MATERIAL PROVIDED »
(** * conversion_exodus_init_to_mpasli_mesh.py: a shallow embedding

    The script copies one field of an Albany (Exodus) output onto an
    MPAS-Land Ice mesh, builds a mask of trusted cells, extrapolates the
    field into the other cells ring by ring, and smooths it.

    What is embedded, phase by phase, with the lines of the script:
    - [correspondence] (118-136): the [coord] and [id] conversion methods;
    - [convert] (65, 118-181): correspondence, then the per-level write
      dispatch on the variable name;
    - [build_mask] (184-205): the [grd] and [all] masking schemes;
    - [extrapolation_phase] (215-256): the while loop and its passes;
    - [smoothing] (260-299): the bounded smoothing loop.

    Arrays of doubles are lists of binary64 floats, integer arrays are lists
    of [Z] (the [- 1] and [+ 1] of int32 arrays wrap), the int8 masks, which
    only ever hold 0 or 1, are lists of [bool].  A Python exception or
    [sys.exit] ends the run; it is a value of [py_error].  The Exodus reader,
    option parsing and printing are outside: the per-layer sample arrays and
    the parsed options are inputs.  Arrays read from the file are plain
    (unmasked) arrays, and an integer array used as an index into a variable
    of the file selects as it does into a numpy array. *)

From Stdlib Require Import ZArith Floats Bool Lia.
From stdpp Require Import base option list gmap strings.

Set Warnings "-inexact-float".
Local Open Scope string_scope.
Local Open Scope Z_scope.

(** ** Failures *)

Inductive py_error : Type :=
| KeyError (key : string)
| IndexError
| ValueError
| AssertionError
| SystemExit (msg : string).

Inductive result (A : Type) : Type :=
| Ok (a : A)
| Raise (e : py_error).
Arguments Ok {A} a.
Arguments Raise {A} e.

Definition rbind {A B} (r : result A) (k : A -> result B) : result B :=
  match r with
  | Ok a => k a
  | Raise e => Raise e
  end.
Record CategoryAnalysis := {
  category_scores : list (string * Q);
  strongest_category : string * Q;
  weakest_category : string * Q;
  categories_above_threshold : list string;
  categories_needing_improvement : list string
}.

(** [max(items, key=...)] and [min(items, key=...)]: the first item
    with the greatest (least) value. *)
Definition max_item (x : string * Q) (l : list (string * Q)) : string * Q :=
  fold_left (fun best y => if Num.gtb (snd y) (snd best) then y else best) l x.
Definition min_item (x : string * Q) (l : list (string * Q)) : string * Q :=
  fold_left (fun best y => if Num.ltb (snd y) (snd best) then y else best) l x.

(** [_analyze_category_performance] *)
Definition _analyze_category_performance (responses : list ResponseData)
  : CategoryAnalysis :=
  let category_scores :=
    fold_left
      (fun d r => append_score d (question_categories (question_id r))
                               (overall_score (evaluation r)))
      responses [] in
  let category_averages :=
    map (fun '(c, scores) => (c, Num.round2 (Num.mean scores))) category_scores in
  {| category_scores := category_averages;
     strongest_category :=
       match category_averages with
       | x :: rest => max_item x rest
       | [] => ("General", 0)
       end;
     weakest_category :=
       match category_averages with
       | x :: rest => min_item x rest
       | [] => ("General", 0)
       end;
     categories_above_threshold :=
       map fst (List.filter (fun '(_, score) => Num.geb score 70) category_averages);
     categories_needing_improvement :=
       map fst (List.filter (fun '(_, score) => Num.ltb score 60) category_averages) |}.
Definition defaultInstructions : jsstring :=
  lit "Summarize the following meeting transcript in a clear, organized format with key discussion points and action items.".

(** [completion.choices[0]?.message?.content] *)
Definition first_choice_content (completion : ChatCompletion)
  : option jsstring :=
  match choices completion with
  | [] => None
  | choice :: _ =>
      match choice_message choice with
      | None => None
      | Some message => choice_content message
      end
  end.

(** [POST /api/summaries/generate] *)
Definition post_summaries_generate (body : JsValue) : M Response :=
  try_catch
    (let* validatedData := generateSummarySchema_parse body in
     let transcriptContent := transcriptContent validatedData in
     let customInstructions := gen_customInstructions validatedData in
     let* transcript :=
       createTranscript
         {| InsertTranscript.content := transcriptContent;
            InsertTranscript.fileName := None |} in
     let instructions := or_else customInstructions defaultInstructions in
     let prompt :=
       instructions ++ [LF; LF] ++ lit "Transcript:" ++ [LF] ++
       transcriptContent in
     let* completion :=
       groq_chat_completions_create
         {| messages := [mkChatMessage (lit "user") prompt];
            model := lit "llama-3.3-70b-versatile";
            temperature := 3 # 10;
            max_tokens := 2048 |} in
     let summaryContent := or_else (first_choice_content completion) [] in
     let wordCount := length (split_ws (trim summaryContent)) in
     let* summary :=
       createSummary
         {| InsertSummary.transcriptId := Transcript.id transcript;
            InsertSummary.content := summaryContent;
            InsertSummary.customInstructions := Some instructions;
            InsertSummary.wordCount := Some (toString wordCount) |} in
     res_json (SummaryBody summary))
    (λ error,
       match error with
       | ZodError errors =>
           res_status_json 400
             (InvalidBody (lit "Invalid request data") errors)
       | _ =>
           res_status_json 500
             (MessageBody (lit "Failed to generate summary"))
       end).

(** [PATCH /api/summaries/:id] *)
Definition patch_summaries (id : jsstring) (body : JsValue) : M Response :=
  try_catch
    (let* content :=
       match destructure body (lit "content") with
       | Some v => ret v
       | None => throw TypeError
       end in
     if negb (truthy content) || negb (typeof_string content) then
       res_status_json 400 (MessageBody (lit "Content is required"))
     else
       match content with
       | JString content =>
           let* updatedSummary := updateSummary id content in
           match updatedSummary with
           | None =>
               res_status_json 404 (MessageBody (lit "Summary not found"))
           | Some updatedSummary => res_json (SummaryBody updatedSummary)
           end
       | _ => throw TypeError
       end)
    (λ error,
       res_status_json 500 (MessageBody (lit "Failed to update summary"))).

(** [GET /api/summaries/:id] *)
Definition get_summaries (id : jsstring) : M Response :=
  try_catch
    (let* summary := getSummary id in
     match summary with
     | None => res_status_json 404 (MessageBody (lit "Summary not found"))
     | Some summary => res_json (SummaryBody summary)
     end)
    (λ error,
       res_status_json 500 (MessageBody (lit "Failed to fetch summary"))).

(** [s.replace(/\n/g, '<br>')] *)
Definition replace_newlines (s : jsstring) : jsstring :=
  c ← s; if c =? LF then lit "<br>" else [c].

(** The template literal of the email body, before [.trim()]. *)
Definition emailBody_template (message : option jsstring)
    (content : jsstring) : jsstring :=
  [LF] ++
  match message with
  | Some m => if bool_decide (m = []) then [] else m ++ [LF; LF]
  | None => []
  end ++
  [LF] ++ lit "---" ++ [LF] ++ content ++ [LF] ++ lit "---" ++ [LF] ++
  [LF] ++
  lit "This summary was generated using AI and may require review." ++
  [LF] ++ lit "      ".

(** [POST /api/summaries/email] *)
Definition post_summaries_email (body : JsValue) : M Response :=
  try_catch
    (let* validatedData := sendEmailSchema_parse body in
     let summaryId := req_summaryId validatedData in
     let recipients := req_recipients validatedData in
     let subject := req_subject validatedData in
     let message := req_message validatedData in
     let* summary := getSummary summaryId in
     match summary with
     | None => res_status_json 404 (MessageBody (lit "Summary not found"))
     | Some summary =>
         let emailBody :=
           trim (emailBody_template message (Summary.content summary)) in
         let* emailPromises :=
           Array_map
             (λ recipient,
                transporter_sendMail
                  {| mail_from :=
                       or_else env_SMTP_USER
                         (or_else env_EMAIL_USER (lit "noreply@example.com"));
                     mail_to := recipient;
                     mail_subject := subject;
                     mail_text := emailBody;
                     mail_html := replace_newlines emailBody |})
             recipients in
         Promise_all emailPromises ;;;
         let* emailShare :=
           createEmailShare
             {| InsertEmailShare.summaryId := summaryId;
                InsertEmailShare.recipients := JSON_stringify recipients;
                InsertEmailShare.subject := subject;
                InsertEmailShare.message := or_null message |} in
         res_json
           (EmailSentBody
              (lit "Summary sent successfully to " ++
               toString (length recipients) ++ lit " recipient(s)")
              emailShare)
     end)
    (λ error,
       match error with
       | ZodError errors =>
           res_status_json 400
             (InvalidBody (lit "Invalid request data") errors)
       | _ => res_status_json 500 (MessageBody (lit "Failed to send email"))
       end).

End Model.

(** The message the send-email handler hands to the mail service for one
    recipient of a validated request about [summary]. *)
Definition outgoing_mail `{Collaborators} (request : SendEmailRequest)
    (summary : Summary.t) (recipient : jsstring) : MailOptions :=
  let emailBody :=
    trim (emailBody_template (req_message request) (Summary.content summary)) in
  {| mail_from :=
       or_else env_SMTP_USER
         (or_else env_EMAIL_USER (lit "noreply@example.com"));
     mail_to := recipient;
     mail_subject := req_subject request;
     mail_text := emailBody;
     mail_html := replace_newlines emailBody |}.

(** The request the generate handler sends to the completion service. *)
Definition completion_request (prompt : jsstring) : ChatRequest :=
  {| messages := [mkChatMessage (lit "user") prompt];
     model := lit "llama-3.3-70b-versatile";
     temperature := 3 # 10;
     max_tokens := 2048 |}.

(** A body that passes [generateSummarySchema]: [transcriptContent] is a
    string that is not empty, [customInstructions] is missing ([ci = None])
    or a string. *)
Definition generate_valid (fields : list (jsstring * JsValue))
    (tc : jsstring) (ci : option jsstring) : Prop :=
  own_property fields (lit "transcriptContent") = JString tc ∧
  tc ≠ [] ∧
  own_property fields (lit "customInstructions") =
    match ci with Some s => JString s | None => JUndefined end.
(** What [GetPage] makes of the result of [ParseResponse]. *)
Definition page_result (res : http.Response)
  (parsed : outcome (slice object_map * string * option Error))
  : outcome (option Response.t * option Error) :=
  match parsed with
  | Panicked reason => Panicked reason
  | Returned (_, _, Some parseErr) => Returned (None, Some parseErr)
  | Returned (objects, nextCursor, None) =>
      Returned
        (Some {| Response.StatusCode := http.StatusCode res;
                 Response.RetryAfterHeader :=
                   http.Header_Get "Retry-After" (http.RespHeader res);
                 Response.Objects := objects;
                 Response.NextCursor := nextCursor |},
         None)
  end.

(** ** Scenarios *)

(** A JSON text, written with single quotes where it has double quotes. *)
Fixpoint json_text (s : string) : string :=
  match s with
  | EmptyString => EmptyString
  | String c s' => String (if Ascii.eqb c "'"%char then dquote else c) (json_text s')
  end.

Definition two_teams_body : string :=
  json_text "{'teams':[{'id':'1'},{'id':'2'}],'more':true,'limit':2,'offset':0}".

Definition last_page_body : string :=
  json_text "{'teams':[],'more':false,'limit':10,'offset':20}".

Definition null_body : string := "null".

TASK GOAL » Write out exactly the lines above between the line with "- [extrapolation_phase] (215-256): the" and the line with "Definition min_item (x", inclusive, and nothing beyond them.

OUTPUT »
    - [extrapolation_phase] (215-256): the while loop and its passes;
    - [smoothing] (260-299): the bounded smoothing loop.

    Arrays of doubles are lists of binary64 floats, integer arrays are lists
    of [Z] (the [- 1] and [+ 1] of int32 arrays wrap), the int8 masks, which
    only ever hold 0 or 1, are lists of [bool].  A Python exception or
    [sys.exit] ends the run; it is a value of [py_error].  The Exodus reader,
    option parsing and printing are outside: the per-layer sample arrays and
    the parsed options are inputs.  Arrays read from the file are plain
    (unmasked) arrays, and an integer array used as an index into a variable
    of the file selects as it does into a numpy array. *)

From Stdlib Require Import ZArith Floats Bool Lia.
From stdpp Require Import base option list gmap strings.

Set Warnings "-inexact-float".
Local Open Scope string_scope.
Local Open Scope Z_scope.

(** ** Failures *)

Inductive py_error : Type :=
| KeyError (key : string)
| IndexError
| ValueError
| AssertionError
| SystemExit (msg : string).

Inductive result (A : Type) : Type :=
| Ok (a : A)
| Raise (e : py_error).
Arguments Ok {A} a.
Arguments Raise {A} e.

Definition rbind {A B} (r : result A) (k : A -> result B) : result B :=
  match r with
  | Ok a => k a
  | Raise e => Raise e
  end.
Record CategoryAnalysis := {
  category_scores : list (string * Q);
  strongest_category : string * Q;
  weakest_category : string * Q;
  categories_above_threshold : list string;
  categories_needing_improvement : list string
}.

(** [max(items, key=...)] and [min(items, key=...)]: the first item
    with the greatest (least) value. *)
Definition max_item (x : string * Q) (l : list (string * Q)) : string * Q :=
  fold_left (fun best y => if Num.gtb (snd y) (snd best) then y else best) l x.
Definition min_item (x : string * Q) (l : list (string * Q)) : string * Q :=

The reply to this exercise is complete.